Não contarei o livro porque recomendo vivamente sua leitura. Mas vale por exemplo mencionar que, pelo que o título indica, Powers traça paralelos entre épocas e suas crises e conflitos com a evolução tecnológica, remetendo a Sócrates que, na Grécia antiga, relutava em aceitar a escrita, a “nova tecnologia” então emergente, porque considerava que poderia empobrecer a riqueza dos debates e discursos orais, onde repousava, segundo ele, todo o estímulo à verdadeira inteligência...

Um fascinante paralelo que mostra as mesmas dificuldades de aceitação, transição e acomodação das novas tecnologias, em todos os tempos, mostrando como sempre foram possíveis, finalmente, os avanços de cada época, superadas as naturais perplexidades iniciais apontando o caminho para a convergência, possível, sim, da era digital com equilibrio e sanidade na vida contemporânea (o subtítulo: “Filosofia prática para viver bem na era digital”, logo esclarece o otimismo do autor da obra afinal de todas as contas).

É notável o capítulo em que ele conta o que sentiu e como “superou” o dia em que acidentalmente, em um passeio de barco, perdeu seu celular (um moderno smartphone com “toda a sua vida” embutida nele). Do pânico inicial à inusitada leveza e alegria de sentir-se pela primeira vez livre para reencontrar-se consigo mesmo, a narrativa é uma pérola.

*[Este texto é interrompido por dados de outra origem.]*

(** * Gemini <-> OpenAI protocol converter

    A shallow embedding of [dev_notes/02_Implementation/refined_reference.py]
    (classes [GeminiToOpenAIConverter], [OpenAIToGeminiConverter] and
    [GeminiProxyService]) together with the properties the design document
    states about it.

    Conventions of the embedding:
    - a Python [str] is a [string]; every character is read as a code point
      in the range 0..255;
    - a Python [dict] whose iteration order is observable is an association
      list with unique keys in insertion order ([Dict.set] keeps that
      discipline);
    - a key that may be absent from a JSON object, and an attribute that may
      be [None], is an [option];
    - [json.loads] and [json.dumps] belong to the Python standard library,
      not to the repository: the converters are parameterised by them inside
      Sections, and a concrete parser and printer ([Json.loads], [Json.dumps])
      are supplied to run the converters on examples;
    - [json.loads] raises [json.JSONDecodeError], which two handlers of the
      source catch, and other exceptions, which none does.  The sections
      [OpenAIToGeminiConverter] and [GeminiProxyService] describe the runs in
      which [json.loads] raises nothing but the first; module [Raising]
      describes them all, and agrees with the sections on those runs
      ([accumulate_continue], [convert_returned],
      [convert_response_returned]). *)

From Stdlib Require Import String Ascii List Bool Arith ZArith Lia.
From Stdlib Require Import Numbers.DecimalString.
From Stdlib Require Numbers.DecimalPos Numbers.DecimalZ.
Import ListNotations.

Open Scope string_scope.
Open Scope list_scope.

Set Warnings "-register-all".

(** ** Python values *)

(** JSON documents as Python sees them after [json.loads]: [dict], [list],
    [str], [int], [float], [bool] and [None].  A float keeps its literal. *)
Inductive json : Type :=
| JNull
| JBool (b : bool)
| JInt (z : Z)
| JFloat (literal : string)
| JStr (s : string)
| JArr (items : list json)
| JObj (members : list (string * json)).

(** Python dictionaries with string keys, in insertion order. *)
Module Dict.

Definition t (V : Type) : Type := list (string * V).

Definition empty {V} : t V := [].

Fixpoint get {V} (k : string) (d : t V) : option V :=
  match d with
  | [] => None
  | (k', v) :: d' => if String.eqb k k' then Some v else get k d'
  end.

Definition mem {V} (k : string) (d : t V) : bool :=
  match get k d with Some _ => true | None => false end.

(** [d[k] = v]: an existing key keeps its position. *)
Fixpoint set {V} (k : string) (v : V) (d : t V) : t V :=
  match d with
  | [] => [(k, v)]
  | (k', v') :: d' =>
      if String.eqb k k' then (k', v) :: d' else (k', v') :: set k v d'
  end.

(** [del d[k]]. *)
Fixpoint del {V} (k : string) (d : t V) : t V :=
  match d with
  | [] => []
  | (k', v') :: d' =>
      if String.eqb k k' then del k d' else (k', v') :: del k d'
  end.

Definition values {V} (d : t V) : list V := map snd d.

Definition keys {V} (d : t V) : list string := map fst d.

End Dict.

(** ** Python string operations *)

Module PyStr.

(** [str.isspace] on one character, which is also the class [\s] of [re]
    for [str] patterns, restricted to code points below 256. *)
Definition is_space (c : ascii) : bool :=
  let n := nat_of_ascii c in
  (((9 <=? n) && (n <=? 13)) || ((28 <=? n) && (n <=? 32))
   || (n =? 133) || (n =? 160))%nat.

Fixpoint lstrip (s : string) : string :=
  match s with
  | String c r => if is_space c then lstrip r else s
  | EmptyString => EmptyString
  end.

(** Removes the trailing white space; the result keeps every character up
    to the last one that is not white space. *)
Fixpoint rstrip (s : string) : string :=
  match s with
  | String c r =>
      match rstrip r with
      | EmptyString => if is_space c then EmptyString else String c EmptyString
      | r' => String c r'
      end
  | EmptyString => EmptyString
  end.

(** [s.strip()]. *)
Definition strip (s : string) : string := rstrip (lstrip s).

(** Truth value of a string: non-empty. *)
Definition truthy (s : string) : bool :=
  match s with EmptyString => false | _ => true end.

(** Truth value of an optional string attribute ([None] is false). *)
Definition truthy_opt (o : option string) : bool :=
  match o with Some s => truthy s | None => false end.

(** [str(n)] and [f"{n}"] for an integer. *)
Definition of_Z (z : Z) : string := NilZero.string_of_int (Z.to_int z).

Definition nl : ascii := ascii_of_nat 10.

(** The one-character string holding a newline. *)
Definition newline : string := String nl EmptyString.

End PyStr.
(** * Wordle word dataset: the data-collection notebook

    A shallow embedding of [data-collection.ipynb]: the extraction of the two
    word arrays from [wordle.js], the Ngram client ([fetch], [getNgramUsage]),
    the resumable writer of [wordle.tsv] and the assembly of [wordle.csv].

    Modelling conventions.
    - Text is a [string] of code points below 256; Python's [str] comparison
      and [String.compare] agree on such strings.
    - A binary64 value is [NaN] or a rational ([Fin q]): rounding, infinities
      and signed zeros are not modelled.
    - [wordle.tsv] is the list of its records after the header line, one
      [(word, field)] pair per line written by the notebook. Reading the
      word column back goes through [Pandas]: missing-value tokens, and the
      conversion of a column of numbers or of booleans, the type of a column
      being inferred over the whole column, as the parser does for a file it
      reads in one chunk. Words that hold tabs, quotes or line breaks (the
      extractor returns none) are not modelled.
    - [wordle.csv] is the list of its rows, each cell with the type pandas
      holds it in; the digits [to_csv] prints for a float are not
      modelled. *)

From Stdlib Require Import List String Ascii Bool Arith Lia QArith.
From Stdlib Require Import Permutation Sorted NArith.
Import ListNotations.

Close Scope Q_scope.
Open Scope string_scope.
Open Scope list_scope.
Open Scope nat_scope.

(** ** Python values shared by the cells *)

(** A [numpy.float64]. *)
Inductive np_float : Type :=
| NaN
| Fin (q : Q).

(** What [getNgramUsage] returns: [emptyValue] (the empty string) or the mean. *)
Inductive usage : Type :=
| EmptyValue
| Occurrence (x : np_float).

(** The value [res.json()] returns. A [dict] is the list of its items. *)
#[local] Set Warnings "-register-all".
Inductive json : Type :=
| JNull
| JBool (b : bool)
| JNum (q : Q)
| JStr (s : string)
| JArr (items : list json)
| JObj (members : list (string * json)).

(** The [try: ... except: ...] block: [None] is a raised exception. *)
Definition bind {A B : Type} (x : option A) (k : A -> option B) : option B :=
  match x with
  | Some a => k a
  | None => None
  end.

Notation "x <- e ;; k" := (bind e (fun x => k))
  (at level 61, e at next level, right associativity).

(** ** Cell 3: the array extractor *)

Module Extractor.

(** Python's [\s] on a [str] pattern, for code points below 256. *)
Definition is_space (c : ascii) : bool :=
  let n := nat_of_ascii c in
  ((9 <=? n) && (n <=? 13)) || ((28 <=? n) && (n <=? 32))
  || (n =? 133) || (n =? 160).

Definition is_quote (c : ascii) : bool := (nat_of_ascii c =? 34).

(** [s[:-1]] *)
Fixpoint drop_last (s : string) : string :=
  match s with
  | EmptyString => EmptyString
  | String c EmptyString => EmptyString
  | String c s' => String c (drop_last s')
  end.

(** [arr[1:-1]] *)
Definition slice_1_m1 (arr : string) : string :=
  match arr with
  | EmptyString => EmptyString
  | String _ s' => drop_last s'
  end.

(** [s[n:]] *)
Fixpoint slice_from (n : nat) (s : string) : string :=
  match n, s with
  | O, _ => s
  | S _, EmptyString => EmptyString
  | S n', String _ s' => slice_from n' s'
  end.

(** [re.sub(pattern, '', s)] for the pattern of cell 3: every double quote
    and every whitespace character is removed. *)
Fixpoint re_sub (s : string) : string :=
  match s with
  | EmptyString => EmptyString
  | String c s' =>
      if is_quote c || is_space c then re_sub s' else String c (re_sub s')
  end.

(** [s.split(sep)] for a separator of one character. *)
Fixpoint split (sep : ascii) (s : string) : list string :=
  match s with
  | EmptyString => [EmptyString]
  | String c s' =>
      if Ascii.eqb c sep then EmptyString :: split sep s'
      else match split sep s' with
           | h :: t => String c h :: t
           | [] => [String c EmptyString]
           end
  end.

Definition comma : ascii := ascii_of_nat 44.
Definition newline : ascii := ascii_of_nat 10.

Definition array2List (arr : string) : list string :=
  split comma (re_sub (slice_1_m1 arr)).

Definition answers_line : nat := 1117.
Definition wordlist_line : nat := 1118.
Definition literal_offset : nat := 13.

(** The outcome of the cell: the two lists, or the [IndexError] of [txt[i]]. *)
Inductive extraction : Type :=
| IndexError
| Extracted (answers wordlist : list string).

Definition extract (text : string) : extraction :=
  let txt := split newline text in
  match nth_error txt answers_line with
  | None => IndexError
  | Some la =>
      let answers := array2List (slice_from literal_offset la) in
      match nth_error txt wordlist_line with
      | None => IndexError
      | Some lw =>
          Extracted answers (array2List (slice_from literal_offset lw))
      end
  end.

(** A line that holds an array literal at the known offset: after the first
    thirteen characters it opens with a bracket and closes with one. *)
Definition last_char (s : string) : option ascii :=
  match rev (list_ascii_of_string s) with
  | c :: _ => Some c
  | [] => None
  end.

Definition holds_literal (line : string) : bool :=
  match slice_from literal_offset line with
  | String c rest =>
      (nat_of_ascii c =? 91)
      && match last_char rest with
         | Some d => nat_of_ascii d =? 93
         | None => false
         end
  | EmptyString => false
  end.

(** Both literals are present and well formed in the text. *)
Definition literals_present (text : string) : bool :=
  let txt := split newline text in
  match nth_error txt answers_line, nth_error txt wordlist_line with
  | Some la, Some lw => holds_literal la && holds_literal lw
  | _, _ => false
  end.

(** A text of [n] line breaks and nothing else. *)
Fixpoint blank_lines (n : nat) : string :=
  match n with
  | O => EmptyString
  | S n' => String newline (blank_lines n')
  end.

(** A word between double quotes, and a source line that assigns the array
    literal of the words to a variable: thirteen characters, then the
    literal. *)
Definition quoted (w : string) : string :=
  String (ascii_of_nat 34) (String.append w (String (ascii_of_nat 34) EmptyString)).

Definition literal_line (ws : list string) : string :=
  String.append "    var La = "
    (String.append "[" (String.append (String.concat ", " (map quoted ws)) "]")).

(** The array literal of the words, as the source writes it. *)
Definition array_literal (ws : list string) : string :=
  String.append "[" (String.append (String.concat ", " (map quoted ws)) "]").

(** Every character of the string passes the test. *)
Fixpoint all_chars (test : ascii -> bool) (s : string) : bool :=
  match s with
  | EmptyString => true
  | String c s' => test c && all_chars test s'
  end.

(** A character that is no double quote, no whitespace and no comma, and a
    word made of such characters. *)
Definition clean_char (c : ascii) : bool :=
  negb (is_quote c || is_space c) && negb (Ascii.eqb c comma).

Definition clean (w : string) : bool := all_chars clean_char w.

(** How often [c] occurs in [s]. *)
Fixpoint count_char (c : ascii) (s : string) : nat :=
  match s with
  | EmptyString => 0
  | String d s' => (if Ascii.eqb d c then 1 else 0) + count_char c s'
  end.

(** A source text with the two literals on the lines the cell reads. *)
Definition sample_text : string :=
  String.append (blank_lines answers_line)
    (String.append (literal_line ["cigar"; "rebut"; "sissy"])
       (String newline (literal_line ["aahed"; "aalii"]))).

End Extractor.

(** ** Cell 7: the frequency client *)

Module Client.

Record response : Type := {
  status_code : nat;
  (** [res.json()]; [None] when decoding the body raises. *)
  json_body : option json
}.

(** What one call of [requests.get] does: a response, or a raised exception
    (connection failure, timeout of the transport, ...). *)
Inductive outcome : Type :=
| Response (res : response)
| RequestException.

Record params : Type := {
  content : string;
  year_start : nat;
  year_end : nat;
  corpus : nat;
  smoothing : nat
}.

Inductive event : Type :=
| Get (url : string) (p : params)
| Sleep (seconds : nat).

(** A call that returned, raised, or is still inside its loop when the fuel
    (a bound on loop iterations) ran out. *)
Inductive result (A : Type) : Type :=
| Returned (a : A) (trace : list event)
| Raised (trace : list event)
| Looping.

Arguments Returned {A} a trace.
Arguments Raised {A} trace.
Arguments Looping {A}.

Definition tooManyReqsCode : nat := 429.

Definition url : string := "https://books.google.com/ngrams/json".

Definition args (ngram : string) : params :=
  {| content := ngram; year_start := 1970; year_end := 2019;
     corpus := 26; smoothing := 0 |}.

(** The arithmetic mean [sum(ts) / len(ts)], exact in the rationals, and
    [nan] for the empty array. [numpy.mean] computes the mean in binary64
    and rounds; what it returns is the parameter [np_mean] below. *)
Definition mean (ts : list Q) : np_float :=
  match ts with
  | [] => NaN
  | _ => Fin (fold_right Qplus 0%Q ts / inject_Z (Z.of_nat (List.length ts)))%Q
  end.

(** [j[0]] *)
Definition subscript_0 (j : json) : option json :=
  match j with
  | JArr (x :: _) => Some x
  | JStr (String c _) => Some (JStr (String c EmptyString))
  | _ => None
  end.

Fixpoint dict_get (k : string) (members : list (string * json)) : option json :=
  match members with
  | [] => None
  | (k', v) :: rest => if String.eqb k k' then Some v else dict_get k rest
  end.

(** [j[k]] for a string key. *)
Definition subscript_key (k : string) (j : json) : option json :=
  match j with
  | JObj members => dict_get k members
  | _ => None
  end.

Section Calls.

(** The network: the outcome of the [n]-th call of [requests.get] with the
    given arguments, counting from 0 within one lookup. *)
Variable requests_get : string -> params -> nat -> outcome.

(** [numpy.mean] on a decoded value; [None] when it raises. *)
Variable np_mean : json -> option np_float.

(** The [while] loop of [fetch]: [n] calls were made, [res] is the last
    response. *)
Fixpoint while_429 (u : string) (p : params) (wait : nat) (fuel n : nat)
  (res : response) (trace : list event) : result response :=
  if status_code res =? tooManyReqsCode then
    match fuel with
    | O => Looping
    | S fuel' =>
        match requests_get u p n with
        | Response res' =>
            while_429 u p wait fuel' (S n) res' (trace ++ [Sleep wait; Get u p])
        | RequestException => Raised (trace ++ [Sleep wait; Get u p])
        end
    end
  else Returned res trace.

Para ao final concluir, concordando com o que todos os filósofos e pensadores trazidos na obra sempre postularam, independente do embate particular de cada época: o indispensável e necessário distanciamento do ruído, do mundo exterior e, portanto, das conexões onipresentes de hoje, para encontrar-se consigo mesmo e com a essência dos valores da vida humana.

Desconectar-se. Poderia ser uma recomendação, mas hoje é mais do que isso: é condição de vida. A hiperconectividade, se não é causa, hoje é séria agravante de nossa ansiedade, angútia, solidão, neurose e histeria, pessoais e sociais.

Não temos mais paciência e ponderação para quase nada e a dispersão midiática crescente nos faz tangenciar a falta de consideração e respeito a quase tudo e a quase todos à nossa volta. Assunto que em muito pouco tempo será de saúde pública, por ora atendido e remediado por antidepressivos em larga escala. E todos sabemos (e tememos) que, desgraçadamente, não há nenhum exagero nessa afirmação.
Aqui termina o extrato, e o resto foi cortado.